[ 
https://issues.apache.org/jira/browse/PARQUET-2351?page=com.atlassian.jira.plugin.system.issuetabpanels:comment-tabpanel&focusedCommentId=17770367#comment-17770367
 ] 

ASF GitHub Bot commented on PARQUET-2351:
-----------------------------------------

amousavigourabi commented on code in PR #1157:
URL: https://github.com/apache/parquet-mr/pull/1157#discussion_r1341182236


##########
parquet-hadoop/src/main/java/org/apache/parquet/hadoop/ParquetWriter.java:
##########
@@ -358,9 +358,29 @@ public abstract static class Builder<T, SELF extends 
Builder<T, SELF>> {
     private long rowGroupSize = DEFAULT_BLOCK_SIZE;
     private int maxPaddingSize = MAX_PADDING_SIZE_DEFAULT;
     private boolean enableValidation = DEFAULT_IS_VALIDATING_ENABLED;
-    private ParquetProperties.Builder encodingPropsBuilder =
+    private final ParquetProperties.Builder encodingPropsBuilder =
         ParquetProperties.builder();
 
+    private boolean isPageSizeSet = false;

Review Comment:
   I agree that these booleans aren't amazing.

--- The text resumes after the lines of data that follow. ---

(** * The 0G Drive ledgers: OGStorage, OGRegistry and OGFees

    A shallow embedding of the three Solidity contracts of the repository
    ([OGStorage], [OGRegistry], [OGFees]) together with the properties their
    specification states about them.

    Conventions of the embedding.
    - [uint256], [address] and [bytes32] are binary naturals; arithmetic on
      [uint256] is the checked arithmetic of Solidity 0.8 (an overflow
      aborts the call with [Panic 0x11]).
    - A Solidity [mapping] is a total function with the zero value as
      default, updated pointwise.
    - An external function is a computation in the contract monad [M]:
      it either aborts with an [Error] (the whole call is rolled back, so
      the caller keeps the state it started from) or returns a value, the
      new storage and the effects of the call (emitted events and value
      transfers), in order.
    - The members the contracts inherit from OpenZeppelin 4.x
      ([Initializable], [Pausable], [AccessControl], [Counters]) are
      embedded as that library defines them. The UUPS upgrade entry points,
      which replace the code itself, are outside the model.
    - An external call that hands control to another account
      ([user.call], [treasury.call] in OGFees) lets that account call back
      into the contract before the call returns: the functions that make
      such a call take the callee's behaviour as an argument. *)

From Stdlib Require Import NArith ZArith Ascii String HexString List Bool Lia.
From stdpp Require Import base list.
Import ListNotations.

Local Open Scope string_scope.
Local Open Scope list_scope.
Local Open Scope N_scope.

(** ** Value types *)

Definition uint256 : Type := N.
Definition address : Type := N.
Definition bytes32 : Type := N.

Definition MAX_UINT256 : uint256 := 2 ^ 256 - 1.

(** [address(0)], the null principal. *)
Definition address0 : address := 0.

(** The role tags of the three contracts. In the source they are the
    [bytes32] constants [keccak256("ADMIN_ROLE")] and so on, and
    [DEFAULT_ADMIN_ROLE] is [0x00]; only their being distinct matters. *)
Inductive Role : Type :=
| DEFAULT_ADMIN_ROLE
| ADMIN_ROLE
| OPERATOR_ROLE
| VERIFIER_ROLE
| FEE_MANAGER_ROLE.

Definition Role_eqb (a b : Role) : bool :=
  match a, b with
  | DEFAULT_ADMIN_ROLE, DEFAULT_ADMIN_ROLE
  | ADMIN_ROLE, ADMIN_ROLE
  | OPERATOR_ROLE, OPERATOR_ROLE
  | VERIFIER_ROLE, VERIFIER_ROLE
  | FEE_MANAGER_ROLE, FEE_MANAGER_ROLE => true
  | _, _ => false
  end.

(** ** Events and effects *)

Inductive Event : Type :=
(* Initializable, Pausable, AccessControl *)
| Initialized (version : N)
| Paused (account : address)
| Unpaused (account : address)
| RoleGranted (role : Role) (account sender : address)
| RoleRevoked (role : Role) (account sender : address)
(* OGStorage *)
| FileUploaded (fileId : bytes32) (rootHash : string) (owner : address)
| FileShared (fileId : bytes32) (owner sharedWith : address)
| FileUnshared (fileId : bytes32) (owner unsharedWith : address)
| FileDeleted (fileId : bytes32) (owner : address)
(* OGRegistry *)
| UserRegistered (user : address) (username : string)
| StorageLimitUpdated (user : address) (newLimit : uint256)
| UsedStorageUpdated (user : address) (newUsed : uint256)
| DefaultStorageLimitUpdated (newLimit : uint256)
(* OGFees *)
| FeeConfigUpdated (baseStorageFee networkFee sharingFee minimumFee : uint256)
| TreasuryUpdated (oldTreasury newTreasury : address)
| DiscountedUserAdded (user : address)
| DiscountedUserRemoved (user : address)
| DiscountPercentageUpdated (oldPercentage newPercentage : uint256)
| FeeCollected (user : address) (amount : uint256) (feeType : string)
| FeeDistributed (recipient : address) (amount : uint256).

(** What a successful call leaves behind besides its storage: the events
    it emitted and the value it sent out. *)
Inductive Effect : Type :=
| Emit (ev : Event)
| Send (recipient : address) (value : uint256).

(** ** Errors and the contract monad *)

Inductive Error : Type :=
| Revert (reason : string)                       (* [require(..., reason)] *)
| MissingRole (account : address) (role : Role)  (* AccessControl's revert *)
| Panic (code : N).                              (* 0x11: arithmetic overflow *)

Inductive result (A : Type) : Type :=
| Ok (a : A)
| Err (e : Error).
Arguments Ok {A} a.
Arguments Err {A} e.

Definition M (S A : Type) : Type := S -> result (A * S * list Effect).

Definition ret {S A} (a : A) : M S A := fun s => Ok (a, s, []).

Definition bind {S A B} (m : M S A) (k : A -> M S B) : M S B :=
  fun s =>
    match m s with
    | Err e => Err e
    | Ok (a, s1, l1) =>
        match k a s1 with
        | Err e => Err e
        | Ok (b, s2, l2) => Ok (b, s2, l1 ++ l2)
        end
    end.

Notation "x <- m ;; k" := (bind m (fun x => k))
  (at level 100, m at next level, right associativity).
Notation "m ;; k" := (bind m (fun _ => k))
  (at level 100, right associativity).

Definition abort {S A} (e : Error) : M S A := fun _ => Err e.
Definition get {S} : M S S := fun s => Ok (s, s, []).
Definition modify {S} (f : S -> S) : M S unit := fun s => Ok (tt, f s, []).
Definition effect {S} (e : Effect) : M S unit := fun s => Ok (tt, s, [e]).
Definition emit {S} (ev : Event) : M S unit := effect (Emit ev).

Definition require {S} (cond : bool) (reason : string) : M S unit :=
  if cond then ret tt else abort (Revert reason).

(** The state a call leaves: the new storage when it returns, the old one
    when it aborts. *)
Definition state_after {S A} (m : M S A) (s : S) : S :=
  match m s with
  | Ok (_, s', _) => s'
  | Err _ => s
  end.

Optional fields would not solve 
the issue of making withXXX methods always override the configuration, next to 
this, Optionals shouldn't be used as fields IMO, as that is [not their intended 
use](https://mail.openjdk.org/pipermail/jdk8-dev/2013-September/003274.html). 
Maybe an approach with a Set would work better?



##########
parquet-hadoop/src/test/java/org/apache/parquet/filter2/dictionarylevel/DictionaryFilterTest.java:
##########
@@ -195,10 +200,28 @@ private static void prepareFile(WriterVersion version, 
Path file) throws IOExcep
     writeData(f, writer);
   }
 
+  private static void prepareFileWithConf(WriterVersion version, Path file) 
throws IOException {
+    Configuration configuration = new Configuration();

Review Comment:
   These configurations are used to build the `encodingProps` ParquetProperties 
within ParquetWriter's Builder, which are used elsewhere as well. While the 
usage of Configuration in this way may be discouraged, the current situation of 
settings sometimes not being picked up by the ParquetWriter is inconsistent 
with both ParquetReader behaviour and user expectations.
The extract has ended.